Un’artista dalle mille sfumature, ma con una cifra stilistica inconfondibile. I lavori di Caterina Ciuffetelli, i tanti cicli, esprimono una ricerca estetica in cui gesto e colore rappresentano non solo l’atto creativo, ma anche una forte spinta espressiva.
“Con i pastelli ho voluto recuperare una presa di responsabilità, cioè volevo essere io a decidere il segno, dove farlo arrivare, dove premere”. E così sono nate opere delicatamente dinamiche, frutto di un’alchimia che unisce sapienza tecnica e dimensione poetica.
Su carta intelata, cioè carta sovrapposta alla tela, sono le composizioni elaborate con sintesi di linguaggio, ma vigore materico. I dettagli diventano protagonisti in un gioco sequenziale. Un lavoro di cucito seguendo una linea di fori, con un filo che Caterina stessa tinge a mano, oppure applicato, come nel caso del canapo da teatro che ha una presenza più consistente. Una scansione geometrica in sinergia tra luce ed ombra a formare un ordito vibrante.
Con la stessa carta l’artista realizza anche opere su alluminio. “La carta viene prima trattata da me con la tecnica del frottage dove io ‘rinvengo’ forme un pochino arcaiche”.
Il ciclo Asemic è un lavoro sul linguaggio che “richiama il segno, ma ma non lo è. Abbiamo la percezione di una scrittura, magari primordiale, preistorica, ma in realtà non c’è scritto nulla di comprensibile, neanche per l’artista. Queste opere inducono il nostro cervello a ricostruire qualcosa che sembra mancare, quindi stimola praticamente l’immaginazione a trovare un senso. E’ un rapporto molto dinamico con il fruitore, con chi guarda e trovo che questo sia uno degli aspetti democratici dell’arte contemporanea, cioè chi guarda è chiamato a finire o definire l’opera, quindi è un’opera aperta, tutta ancora da inventare”.
E’ molto interessante il discorso della democraticità dell’arte contemporanea.
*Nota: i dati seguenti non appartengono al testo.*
(* ===== verification/ScoreCodec.v ===== *)
(** The sorted-set score codecs (engine/f3/zset/codec.go) and the cold discriminator
    built on them (engine/f3/zset/cold.go, [discOf]).

    A float64 is its IEEE-754 bit pattern, a 64-bit [Z]; [f64_scaled] is the number it
    stands for times 2^1074, an integer for every finite double and the next larger
    power for an infinity, so numeric comparison of doubles is comparison of [Z]. *)

From S2P Require Import Prelude Format Ordered.
#[local] Open Scope Z_scope.

(** ** Doubles as bit patterns *)

Definition signBit : Z := 9223372036854775808.
Definition two52 : Z := 4503599627370496.
#[local] Hint Unfold signBit two52 : aki.

Definition f64_mag_bits (b : Z) : Z := b mod signBit.
Definition f64_neg (b : Z) : bool := signBit <=? b.

(** The magnitude bits: exponent above the 52 fraction bits. *)
Definition mag_value (m : Z) : Z :=
  let e := m / two52 in
  let fr := m mod two52 in
  if e =? 0 then fr else (two52 + fr) * 2 ^ (e - 1).

Definition f64_scaled (b : Z) : Z :=
  if f64_neg b then - mag_value (f64_mag_bits b) else mag_value (f64_mag_bits b).

Definition f64_inf_bits : Z := 2047 * two52.
Definition f64_is_nan (b : Z) : bool := f64_inf_bits <? f64_mag_bits b.
Lemma same_word_disjoint w w' a : map byte_Z w <> map byte_Z w' -> same_word w a = true -> same_word w' a = false.
Proof. unfold same_word. rewrite bool_decide_eq_true, bool_decide_eq_false. congruence. Qed.

(** The flag loop reads that set. *)
Lemma parse_flags_options opts : forall f,
  match parse_flags opts f with
  | inl f' => exists g, options opts = Some g
      /\ f' = mkFlags (fg_nx f || fg_nx g) (fg_xx f || fg_xx g) (fg_gt f || fg_gt g) (fg_lt f || fg_lt g)
  | inr _ => options opts = None
  end.
Proof.
  induction opts as [|a opts IH]; intros f; cbn [parse_flags].
  { eexists. split; [done|]. destruct f. cbn. by rewrite !orb_false_r. }
  assert (Hno : forall w w', map byte_Z w <> map byte_Z w' -> same_word w a = true -> same_word w' a = false)
    by (intros; by eapply same_word_disjoint).
  unfold options, says in *. cbn [forallb existsb option_words] in *. rewrite !eqFold_same_word.
  destruct (same_word (str "NX") a) eqn:E1; [rewrite !(Hno (str "NX")) by done|
  destruct (same_word (str "XX") a) eqn:E2; [rewrite !(Hno (str "XX")) by done|
  destruct (same_word (str "GT") a) eqn:E3; [rewrite !(Hno (str "GT")) by done|
  destruct (same_word (str "LT") a) eqn:E4; [|done]]]]; cbn [orb andb];
    match goal with |- context [parse_flags opts ?f'] => specialize (IH f'); destruct (parse_flags opts f') end;
    try (by destruct (forallb _ opts)).
  all: destruct IH as (g & Hg & ->); destruct (forallb _ opts); [|done]; injection Hg as <-;
    eexists; (split; [done|]); cbn; f_equal; by rewrite ?orb_true_r.
Qed.

(** The first word that is none of them. *)
Definition known_word (a : bytes) : bool := existsb (fun w => same_word w a) option_words.
Definition unknown_option (opts : list bytes) : option bytes := head (filter (fun a => known_word a = false) opts).

Lemma parse_flags_unknown opts : forall f,
  match parse_flags opts f with inl _ => unknown_option opts = None | inr a => unknown_option opts = Some a end.
Proof.
  induction opts as [|a opts IH]; intros f; [done|]. unfold unknown_option in *. cbn [parse_flags]. rewrite filter_cons.
  destruct (decide (known_word a = false)) as [Hk|Hk]; unfold known_word in Hk; cbn [existsb option_words] in Hk; rewrite <- !eqFold_same_word in Hk.
  - apply orb_false_iff in Hk as [-> [-> [-> [-> _]%orb_false_iff]%orb_false_iff]%orb_false_iff]. done.
  - repeat match goal with |- context [eqFold a ?w] => destruct (eqFold a w); [apply IH|] end. done.
Qed.

(** The time of a command line: the canonical text of a 64-bit signed integer. *)
Definition time_is (time : bytes) (n : Z) : Prop := is_i64 n /\ time = FormatInt n.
“Lascia libero il fruitore di percepire quello che gli arriva e non è detto che quello che che lui percepisce sia quello che poi ha detto l’artista o ha creduto di dire o crede di aver voluto dire. Perché anche l’artista ha un residuo di mistero rispetto alla sua opera, quindi ognuno può avere la propria lettura e in questo è l’arte contemporanea e’ molto democratica. Ahimè, questa cosa non è troppo compresa anche perché ritengo che la libertà faccia un po’ paura. Infatti molti hanno proprio timore di avvicinarsi all’arte contemporanea, mentre le porte sarebbero spalancate, voglio dire si può goderne, per esempio, con un approccio basico però molto sano, semplicemente aprirsi, guardare e sentire, percepire quello che arriva. Sarebbe molto interessante se ognuno facesse questa piccolissima operazione: lasciarsi permeare”.